Surat Untuk Bapak

Selamat Sore, Bapak.

Senja di penghujung bulan ini ternyata harus mengalah pada awan abu-abu dan rintik hujan yang lama-lama kian menyerang bak prajurit hendak perang. sore ini, ananda tak melihat warna jingga di ufuk barat langit kita. tapi, pun ketika jingga merekah dengan eloknya di ujung sana, apakah Bapak bisa duduk di samping ananda untuk melihat kecantikan senja bersama?

Kota Istimewa sore ini sedang diguyur hujan, Pak. ananda kira, Tuhan sudah mencukupkan musim penghujan periode ini, ternyata tidak. hujan bersama petir masih mau bertamu, membuat langit barat menjadi kelabu.
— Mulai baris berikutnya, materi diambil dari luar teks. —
(** X5: the batched branch validates nothing itself; numpy does.  A
    bucket with a negative true length, or whose true lengths total more
    than the maximum prefill length, makes [prefill] raise the ValueError
    of [np.full] / [np.zeros] while it builds the indicator buffer: before
    the compiled variant is looked up, with no call made, nothing queued
    and the object unchanged. *)
Theorem prefill_concat_value_error `{Engine} (prefill_bucket : list (nat * ref))
    (prefill_len : Z) (st : pstate) :
  Exists (λ p, true_length (heap st p.2) < 0) prefill_bucket
  ∨ max_prefill_length (self st) < total_true_length (heap st) prefill_bucket →
  prefill_concat prefill_bucket prefill_len st
  = (Raise (ValueError "negative dimensions are not allowed"), st)
  ∧ (dummy (self st) = false →
     prefills_singly (self st) prefill_len (length prefill_bucket) = false →
     prefill prefill_bucket prefill_len st
     = (Raise (ValueError "negative dimensions are not allowed"), st)
     ∧ prefill_batch prefill_bucket prefill_len st
       = (Raise (ValueError "negative dimensions are not allowed"), st)).
Proof.
  intros Hbad.
  assert (prefill_concat prefill_bucket prefill_len st
          = (Raise (ValueError "negative dimensions are not allowed"), st)) as Hraise.
  { unfold prefill_concat. rewrite run_bind. cbn [get_self].
    rewrite run_bind, for_each_get_row, run_bind.
    destruct (decide (Forall (λ p : nat * ref, 0 <= true_length (heap st p.2))
                        prefill_bucket)) as [Hnonneg|Hneg%not_Forall_Exists];
      [|apply (Exists_impl _ (λ p, true_length (heap st p.2) < 0)) in Hneg;
        [|cbn; intros; lia]|apply _].
    - destruct Hbad as [Hneg|Hover].
      { rewrite for_each_np_full_negative; [done|].
        apply (Exists_imap_snd (λ x, true_length x < 0)).
        by apply Exists_fmap. }
      rewrite for_each_np_full_exact
        by (apply (Forall_imap_snd (λ x, 0 <= true_length x) (λ idx, idx));
            by apply Forall_fmap).
      rewrite run_bind, total_true_length_rows. unfold np_full.
      by rewrite decide_True by lia.
    - rewrite for_each_np_full_negative; [done|].
      apply (Exists_imap_snd (λ x, true_length x < 0)).
      by apply Exists_fmap. }
  split; [exact Hraise|]. intros Hdummy Hsingle.
  assert (prefill prefill_bucket prefill_len st
          = (Raise (ValueError "negative dimensions are not allowed"), st)) as Hp.
  { unfold prefill. mrun. rewrite Hdummy.
    fold (prefills_singly (self st) prefill_len (length prefill_bucket)).
    rewrite Hsingle. mrun. by rewrite Hraise. }
  split; [exact Hp|]. unfold prefill_batch. mrun. by rewrite Hp.
Qed.

Lemma pad_num_prompts_len_array_spec_witness :
  pad_num_prompts_len_array [3; 5] 4 !! 2%nat = Some 0
  ∧ pad_num_prompts_len_array [1; 2; 3] 2 = [1; 2; 3].
Proof.
  destruct (pad_num_prompts_len_array_spec [3; 5] 4) as (_ & _ & Hzero & _).
  destruct (pad_num_prompts_len_array_spec [1; 2; 3] 2) as (_ & _ & _ & Hsame).
  split; [apply Hzero; cbn; lia|apply Hsame; cbn; lia].
Defined.

Lemma start_positions_prefix_sums_witness :
  start_positions 0 [3; 4; 5] !! 2%nat = Some 7.
Proof.
  destruct (start_positions_prefix_sums [3; 4; 5]) as (_ & Hsum & Hnext).
  apply (Hnext 1%nat 3 4); [|reflexivity|cbn; lia].
  apply (Hsum 1%nat). cbn. lia.
Defined.

Lemma prefill_concat_arguments_witness :
  let st := two_halves_state in
  (@prefill_concat counting_engine [(0, 0); (1, 1)]%nat 512 st).1
  = Ok [(7, 0%nat, 0%nat); (7, 1%nat, 1%nat)]
  ∧ length (packed_tokens [request "r" 512 500; request "r" 512 500] 1024) = 1024%nat.
Proof.
  cbv zeta.
  destruct (@prefill_concat_arguments counting_engine [(0, 0); (1, 1)]%nat 512
              two_halves_state (PrefillInsertBatch 1024 512 2))
    as (Hcall & _ & _ & Htokens & _).
  - split; [repeat constructor; cbn; lia|]. vm_compute. discriminate.
  - vm_compute. reflexivity.
  - split; [by rewrite Hcall|]. apply Htokens.
    repeat constructor; vm_compute; discriminate.
Defined.

Lemma packed_layout_witness :
  packed_indicator [request "a" 8 3; request "b" 8 2] 8 !! 4%nat = Some 3
  ∧ packed_positions [request "a" 8 3; request "b" 8 2] 8 !! 4%nat = Some 1
  ∧ packed_indicator [request "a" 8 3; request "b" 8 2] 8 !! 6%nat = Some 0.
Proof.
  destruct (packed_layout [request "a" 8 3; request "b" 8 2] 8) as [Hseg Hpad].
  { repeat constructor; cbn; lia. }
  destruct (Hseg 1%nat (request "b" 8 2) 1 eq_refl) as (_ & Hi & Hp & _); [cbn; lia|].
  destruct (Hpad 1) as (Hz & _); [vm_compute; split; [discriminate|reflexivity]|].
  split; [exact Hi|]. split; [exact Hp|exact Hz].
Defined.

Lemma prefill_concat_value_error_witness :
  @prefill_batch counting_engine [(0, 0); (1, 1)]%nat 512 overlong_state
  = (Raise (ValueError "negative dimensions are not allowed"), overlong_state).
Proof.
  refine (proj2 (proj2 (@prefill_concat_value_error counting_engine
                          [(0, 0); (1, 1)]%nat 512 overlong_state _) _ _)).
  - right. vm_compute. reflexivity.
  - reflexivity.
  - vm_compute. reflexivity.
Defined.

(** ** [decode] *)

Section decode_facts.
Context `{Engine}.
Implicit Types (st : pstate).

Lemma set_decode_state_same (o : OfflineInference) :
  set_decode_state (decode_state o) o = o.
Proof. by destruct o. Qed.

Lemma generate_steps_length gen_fn n ds :
  length (generate_steps gen_fn n ds).2 = n.
Proof.
  revert ds. induction n as [|n IH]; intros ds; [done|].
  cbn. destruct (run_generate gen_fn ds) as [ds1 r]. specialize (IH ds1).
  destruct (generate_steps gen_fn n ds1) as [ds2 rest]. cbn in *. by rewrite IH.
Qed.

Lemma for_each_generate_exact gen_fn (l : list nat) st :
  for_each l (λ _,
      o ← get_self;
      let '(ds, result_tokens) := run_generate gen_fn (decode_state o) in
      put_self (set_decode_state ds o);;
      log_call (CallGenerate gen_fn);;
      mret result_tokens) st
  = (Ok (generate_steps gen_fn (length l) (decode_state (self st))).2,
     mkPstate
       (set_decode_state
          (generate_steps gen_fn (length l) (decode_state (self st))).1 (self st))
       (heap st) (outbox st)
       (calls st ++ replicate (length l) (CallGenerate gen_fn))).
Proof.
  revert st. induction l as [|x l IH]; intros st.
  - cbn. rewrite set_decode_state_same, app_nil_r. by destruct st.
  - cbn [for_each length generate_steps]. mrun.
    destruct (run_generate gen_fn (decode_state (self st))) as [ds1 r] eqn:Hrun.
    mrun. rewrite IH. cbn [self heap outbox calls decode_state set_decode_state].
    destruct (generate_steps gen_fn (length l) ds1) as [ds2 rest].
    cbn [fst snd replicate]. by rewrite <-app_assoc.
Qed.
Lemma decode_exact gen_fn st :
  dummy (self st) = false → _cached_generate (self st) = Some gen_fn →
  decode st
  = (Ok (),
     mkPstate
       (set_decode_state (generate_steps gen_fn 10 (decode_state (self st))).1 (self st))
       (heap st)
       (outbox st ++ (StepEntry <$> (generate_steps gen_fn 10 (decode_state (self st))).2))
       (calls st ++ replicate 10 (CallGenerate gen_fn))).
Proof.
  intros Hdummy Hgen. unfold decode. mrun. rewrite Hdummy, Hgen. mrun.
  rewrite (for_each_generate_exact gen_fn (seq 0 10) st).
  rewrite run_bind, for_each_put_steps. reflexivity.
Qed.
End decode_facts.

(** X6: the three outcomes of [decode].  With a compiled generate
    function and outside dummy mode it calls that function ten times in a
    row, threading the decode state, and only then queues the ten results
    as step entries, oldest first; buckets, requests and caches are left
    alone.  Without a compiled generate function it raises the assertion
    error, and in dummy mode it raises UnboundLocalError (the list of
    results is never bound); in both cases nothing is called, queued or
    changed. *)
Theorem decode_outcomes `{Engine} (st : pstate) :
  (∀ gen_fn, dummy (self st) = false → _cached_generate (self st) = Some gen_fn →
     let out := generate_steps gen_fn 10 (decode_state (self st)) in
     decode st
     = (Ok (),
        mkPstate (set_decode_state out.1 (self st)) (heap st)
                 (outbox st ++ (StepEntry <$> out.2))
                 (calls st ++ replicate 10 (CallGenerate gen_fn)))
     ∧ length out.2 = 10%nat)
  ∧ (dummy (self st) = false → _cached_generate (self st) = None →
     decode st = (Raise (AssertionError "no generate fn"), st))
  ∧ (dummy (self st) = true →
     decode st = (Raise (UnboundLocalError "result_tokens_l"), st)).
Proof.
  split; [|split].
  - intros gen_fn Hdummy Hgen. cbv zeta. split; [|apply generate_steps_length].
    by apply decode_exact.
  - intros Hdummy Hgen. unfold decode. mrun. by rewrite Hdummy, Hgen.
  - intros Hdummy. unfold decode. mrun. by rewrite Hdummy.
Qed.

Lemma decode_outcomes_witness :
  outbox (@decode counting_engine two_halves_state).2
  = StepEntry <$> (@generate_steps counting_engine Generate 10 0).2
  ∧ decode_state (self (@decode counting_engine two_halves_state).2) = 10.
Proof.
  destruct (@decode_outcomes counting_engine two_halves_state) as (Hrun & _ & _).
  destruct (Hrun Generate eq_refl eq_refl) as [-> _]. split; reflexivity.
Defined.

(** ** The mapping that [batch_inference] returns *)

Section dict_key_facts.
Context {K V : Type} `{EqDecision K}.

Lemma dict_keys_touch_elem (k k' : K) (d : dict K (list V)) :
  k' ∈ dict_keys (dd_touch k d) ↔ k' = k ∨ k' ∈ dict_keys d.
Proof.
  unfold dd_touch. destruct (dict_lookup k d) as [v|] eqn:Hk.
  - split; [by right|]. intros [->|?]; [|done].
    destruct (decide (k ∈ dict_keys d)) as [?|Hn]; [done|].
    apply dict_lookup_None in Hn. congruence.
  - unfold dict_keys. rewrite fmap_app, elem_of_app. cbn.
    rewrite list_elem_of_singleton. tauto.
Qed.

Lemma dict_keys_set_elem {W} (k k' : K) (v : W) (d : dict K W) :
  k' ∈ dict_keys (dict_set k v d) ↔ k' = k ∨ k' ∈ dict_keys d.
Proof.
  induction d as [|[k0 v0] d IH]; cbn.
  - rewrite list_elem_of_singleton, elem_of_nil. tauto.
  - case_decide as Hk; cbn; rewrite !elem_of_cons.
    + subst. tauto.
    + unfold dict_keys in IH. rewrite IH. tauto.
Qed.
End dict_key_facts.

Section callback_result_facts.
Variable eos_id : Z.

Lemma upto_eos_snoc (l : list Z) (token : Z) :
  upto_eos eos_id (l ++ [token])
  = if decide (upto_eos eos_id l = [] ∨ last (upto_eos eos_id l) ≠ Some eos_id)
    then upto_eos eos_id l ++ [token]
    else upto_eos eos_id l.
Proof.
  induction l as [|x l IH]; cbn [app upto_eos].
  - destruct (decide (_ ∨ _)) as [_|Hn]; [|destruct Hn; by left].
    by destruct (decide (token = eos_id)).
  - destruct (decide (x = eos_id)) as [->|Hx]; cbn.
    + clear IH. destruct (decide (_ ∨ _)) as [[?|Hl]|_]; [done|by destruct Hl|done].
    + rewrite IH. clear IH. destruct (upto_eos eos_id l) as [|y u] eqn:Hu; cbn.
      * destruct (decide (_ ∨ _)) as [_|Hn]; [|destruct Hn; by left].
        destruct (decide (_ ∨ _)) as [_|Hn]; [done|].
        destruct Hn. right. congruence.
      * destruct (decide (last (y :: u) ≠ Some eos_id)) as [Hl|Hl].
        -- destruct (decide (_ ∨ _)) as [_|Hn]; [|destruct Hn; by right].
           destruct (decide (_ ∨ _)) as [_|Hn]; [done|destruct Hn; by right].
        -- destruct (decide (_ ∨ _)) as [[?|?]|_]; [done|done|].
           destruct (decide (_ ∨ _)) as [[?|?]|_]; done.
Qed.

Lemma run_callbacks_snoc emissions e res :
  run_callbacks eos_id (emissions ++ [e]) res
  = (callback eos_id e.1 e.2 (run_callbacks eos_id emissions res)).2.
Proof. unfold run_callbacks. by rewrite foldl_snoc. Qed.

Lemma emitted_for_snoc id_ emissions e :
  emitted_for id_ (emissions ++ [e])
  = if decide (e.1 = id_) then emitted_for id_ emissions ++ [e.2]
    else emitted_for id_ emissions.
Proof.
  unfold emitted_for. rewrite filter_app, fmap_app.
  case_decide as He.
  - by rewrite (filter_cons_True (λ e, e.1 = id_)) by done.
  - rewrite (filter_cons_False (λ e, e.1 = id_)) by done. cbn. by rewrite app_nil_r.
Qed.

Lemma callback_get id_ token (res : dict string (list Z)) i :
  dd_get i (callback eos_id id_ token res).2
  = if decide (id_ = i)
    then if decide (dd_get i res = [] ∨ last (dd_get i res) ≠ Some eos_id)
         then dd_get i res ++ [token] else dd_get i res
    else dd_get i res.
Proof.
  unfold callback. cbn [snd]. rewrite dd_get_touch.
  destruct (decide (id_ = i)) as [<-|Hne].
  - case_decide; [by rewrite dd_get_set_eq|by rewrite dd_get_touch].
  - case_decide; [by rewrite dd_get_set_ne, dd_get_touch|by rewrite dd_get_touch].
Qed.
Bagaimana dengan langit di sana, Pak? apakah Bapak sudah pulang ke rumah, atau bapak masih berada di gedung bertingkat sambil sesekali melihat keluar jendela, menyaksikan kesibukan lalu-lalang kota besar? mungkin prediksi kedua ananda yang lebih tepat, ya, Pak? bukankah sampai hari ini, Bapak belum pernah sekalipun duduk di teras rumah bersama ananda, untuk menanti langit sore berubah menjadi jingga? atau jangan-jangan, ananda sedang lupa.

Esok hari adalah bulan baru, Pak. menandakan bahwa bertambah lagi jumlah bulan yang menjadi saksi ketidakbersamaan kita sebagai seorang Bapak dan Putri Kecilnya. Esok hari, untuk kesekian kalinya, ananda menanti kehadiran sang senja. menanti langit di ufuk barat berubah warna menjadi jingga. Esok hari, ananda akan kembali ulangi harapan semu tentang sang waktu, senja berwarna jingga dan ungu, juga tentang Bapak dan Anak yang kelak akan bertemu.


yang sedang menunggu,

Putri Kecilmu.

Komentar

Kisah lainnya

Terimakasih, Maluku, Aku Beruntung Menjadi Minoritas.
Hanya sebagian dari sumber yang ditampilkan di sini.